Madariaga fue un amigo del alma y cada tanto hablábamos por teléfono. En setiembre de 2000 lo llamé para preguntarle cómo estaba, sabiendo que estaba muy enfermo. Con su voz grave en retirada me dijo: "Me queda poco". Al otro día, usando las millas que tenía acumuladas, me tomé el avión de United Airlines que va directo de Houston a Buenos Aires y fui a visitarlo a su pequeño apartamento del barrio Montserrat. Las horas contra reloj de ese último mediodía mutuo son hoy en la memoria oro en polvo.
A pesar de que la muerte había puesto un plazo como los bancos ponen a sus deudores, conversamos como si el tiempo solo existiera para los demás. Vino y pescado (que su hijo Lucio fue a comprar a un boliche de la esquina) ocuparon el menú del último almuerzo.

Lo más imperdonable fue que a pesar de la enfermedad terminal, Madariaga estaba mentalmente entero. Parecía haber nacido ayer. Sus recuerdos lo llevaban tanto hasta pasado mañana, que por un rato me sentí timonel de ese periplo sin freno hacia todo y nada. Al despedirnos, con la misma heroica y solitaria resignación que tiene Gary Cooper al final de La hora señalada, me dijo: "Espina, nadie me lee, hoy la gente lee a Gelman". Murió ese mes, tres días después de la llegada de la primavera austral.

A Francisco Madariaga hoy todos pueden leerlo (sería bueno), ya sea para descubrir o revisitar los mundos autóctonos de una lírica contemporánea imprescindible. La Editorial de la Universidad Nacional de Entre Ríos (Eduner) acaba de publicar Contradegüellos.
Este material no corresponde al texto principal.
(* ===== verification/Bridges.v ===== *)
(** * What a session's bridges do with commands (crates/omniagent-cli/src/client/supervisor.rs)

    Each session has the broadcast of its commands received twice: by the bridge
    of its agent and by that of its reviews. The tasks of the agent are those of
    [Terminal] and [Codex]; here is what they are told. *)
From S2P Require Import Prelude Str Json Core Effect Os Tree Record Client Review Files Executor Supervisor.

(** What a receiver of the broadcast gets. *)
Inductive Recv : Type := Received (c : ServerCommand) | Lagged (n : nat) | ChannelClosed.

Inductive BridgeAct : Type :=
| SendInput (data : string)
| ResizePty (rows cols : Z)
| ShutdownWorker
| PushEvent (event : string) (payload : Value)
| StartTurn (text : string)
| InterruptTurn
| DecideReview (id : string) (decision : Review.ReviewDecision).

Definition show_changed (c : ChangedFile) : Value := obj [("path", Str (cf_path c)); ("status", Str (cf_status c))].
Definition show_diff (d : DiffResult) : Value :=
  obj (("files", Array (map show_changed (df_files d))) :: match df_diff d with Some t => [("diff", Str t)] | None => [] end).
Definition show_entry (e : DirEntry) : Value := obj [("name", Str (de_name e)); ("dir", Bool (de_dir e))].

Section bridges.
Context `{!Git} (at_ : nat → Tree) (workspace : Path).

(** The answer to a request for what is in the workspace, [None] for a command
    that is none. *)
Definition handle_workspace_request (c : ServerCommand) : option (string * Value) :=
  match c with
  | FileRequest path =>
      Some ("file_response", match read_file at_ workspace path with
        | Ok text => obj [("path", Str path); ("ok", Bool true); ("text", Str text)]
        | Err e => obj [("path", Str path); ("ok", Bool false); ("error", Str (show_fs_error e))]
        end)
  | DiffRequest path =>
      let filter := if decide (trim path = "") then None else Some path in
      Some ("diff_response", obj [("path", Str path); ("ok", Bool true); ("diff", show_diff (git_diff workspace filter))])
  | ListDir path =>
      Some ("dir_response", match list_dir at_ workspace path with
        | Ok l => obj [("path", Str path); ("ok", Bool true); ("entries", Array (map show_entry l))]
        | Err e => obj [("path", Str path); ("ok", Bool false); ("error", Str (show_fs_error e))]
        end)
  | _ => None
  end.

Definition answer (c : ServerCommand) : list BridgeAct :=
  match handle_workspace_request c with Some (event, payload) => [PushEvent event payload] | None => [] end.

(** What is done with a command, and whether the bridge goes on. *)
Definition pty_command (c : ServerCommand) : list BridgeAct * bool :=
  match c with
  | PtyInput data => ([SendInput data], true)
  | PtyResize rows cols => ([ResizePty rows cols], true)
  | Shutdown => ([ShutdownWorker], false)
  | Client.ReviewDecision _ _ | SpawnAgent _ _ _ _ _ _ _ _ _ _ _ | CreateWorkspace _ | CodexInput _ | CodexInterrupt => ([], true)
  | other => (answer other, true)
  end.

Definition codex_command (c : ServerCommand) : list BridgeAct * bool :=
  match c with
  | CodexInput text => ([StartTurn text], true)
  | CodexInterrupt => ([InterruptTurn], true)
  | Shutdown => ([ShutdownWorker], false)
  | Client.ReviewDecision _ _ | SpawnAgent _ _ _ _ _ _ _ _ _ _ _ | CreateWorkspace _ | PtyInput _ | PtyResize _ _ => ([], true)
  | other => (answer other, true)
  end.

Definition review_command (c : ServerCommand) : list BridgeAct * bool :=
  match c with
  | Client.ReviewDecision id decision => ([DecideReview id (from_server_value decision)], true)
  | _ => ([], true)
  end.

(** The loop of a bridge: a gap is skipped, a closed channel ends it. *)
Fixpoint bridge (handle : ServerCommand → list BridgeAct * bool) (l : list Recv) : list BridgeAct :=
  match l with
  | [] | ChannelClosed :: _ => []
  | Lagged _ :: l => bridge handle l
  | Received c :: l => let '(done, goes_on) := handle c in (done ++ (if goes_on then bridge handle l else []))%list
  end.

Definition spawn_command_bridge (b : Backend) : list Recv → list BridgeAct :=
  bridge (match b with PtyBackend => pty_command | CodexAppServer => codex_command end).
Definition spawn_review_decision_bridge : list Recv → list BridgeAct := bridge review_command.

(** ** Every command of a session is served once *)

(** The commands that reach a bridge before the channel ends. *)
Fixpoint heard (l : list Recv) : list ServerCommand :=
  match l with
  | [] | ChannelClosed :: _ => []
  | Lagged _ :: l => heard l
  | Received c :: l => c :: heard l
  end.

Fixpoint until_shutdown (l : list ServerCommand) : list ServerCommand :=
  match l with [] => [] | Shutdown :: _ => [Shutdown] | c :: l => c :: until_shutdown l end.

(** The one thing a command asks for, of a session with this backend. *)
Definition asks (b : Backend) (c : ServerCommand) : option BridgeAct :=
  match c, b with
  | PtyInput data, PtyBackend => Some (SendInput data)
  | PtyResize rows cols, PtyBackend => Some (ResizePty rows cols)
  | CodexInput text, CodexAppServer => Some (StartTurn text)
  | CodexInterrupt, CodexAppServer => Some InterruptTurn
  | Shutdown, _ => Some ShutdownWorker
  | Client.ReviewDecision _ _, _ | PtyInput _, _ | PtyResize _ _, _ | CodexInput _, _ | CodexInterrupt, _ | CreateWorkspace _, _
  | SpawnAgent _ _ _ _ _ _ _ _ _ _ _, _ => None
  | c, _ => match handle_workspace_request c with Some (event, payload) => Some (PushEvent event payload) | None => None end
  end.

Definition decides (c : ServerCommand) : option BridgeAct :=
  match c with Client.ReviewDecision id d => Some (DecideReview id (from_server_value d)) | _ => None end.

Lemma command_bridge_spec b l : spawn_command_bridge b l = omap (asks b) (until_shutdown (heard l)).
Proof.
  unfold spawn_command_bridge. induction l as [|[c|n|] l IH]; [done| |done|done].
  cbn [bridge heard until_shutdown]. rewrite IH. by destruct b, c.
Qed.

Lemma review_bridge_spec l : spawn_review_decision_bridge l = omap decides (heard l).
Proof.
  unfold spawn_review_decision_bridge. induction l as [|[c|n|] l IH]; [done| |done|done]. cbn [bridge heard]. rewrite IH. by destruct c.
Qed.

(** A request for what is in the workspace is answered by one message that
    repeats its path. *)
Definition request_path (c : ServerCommand) : option (string * string) :=
  match c with
  | FileRequest path => Some ("file_response", path) | DiffRequest path => Some ("diff_response", path) | ListDir path => Some ("dir_response", path)
  | _ => None
  end.

Lemma request_answered b c event path : request_path c = Some (event, path) →
  ∃ fields, asks b c = Some (PushEvent event (obj (("path", Str path) :: fields))).
Proof.
  destruct c; cbn [request_path]; try done; intros [= <- <-]; destruct b; cbn [asks handle_workspace_request].
  all: try (destruct (read_file _ _ _)); try (destruct (list_dir _ _ _)); by eexists.
Qed.
End bridges.

(** A session that is stopped serves nothing that comes later, but for decisions. *)
Example after_shutdown : let l := [Received Shutdown; Lagged 3; Received (PtyInput "x"); Received (Client.ReviewDecision "r" Null)] in
  (@spawn_command_bridge {| git _ _ := None |} (λ _, mkTree ∅ ∅ 0 0 0) [] PtyBackend l, spawn_review_decision_bridge l) =
  ([ShutdownWorker], [DecideReview "r" approve]).
Proof. reflexivity. Qed.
Obra reunida, su poesía completa, dos tomos en extraordinaria edición a cargo de Roxana Páez, poeta argentina radicada en París.

Los cientos de poemas, testimonio de una vida sabiamente vivida, con el espíritu y la imaginación, dan cuenta de una voz única, original, propensa al asombro, la de uno de los mejores poetas que ha dado nuestro continente mestizo.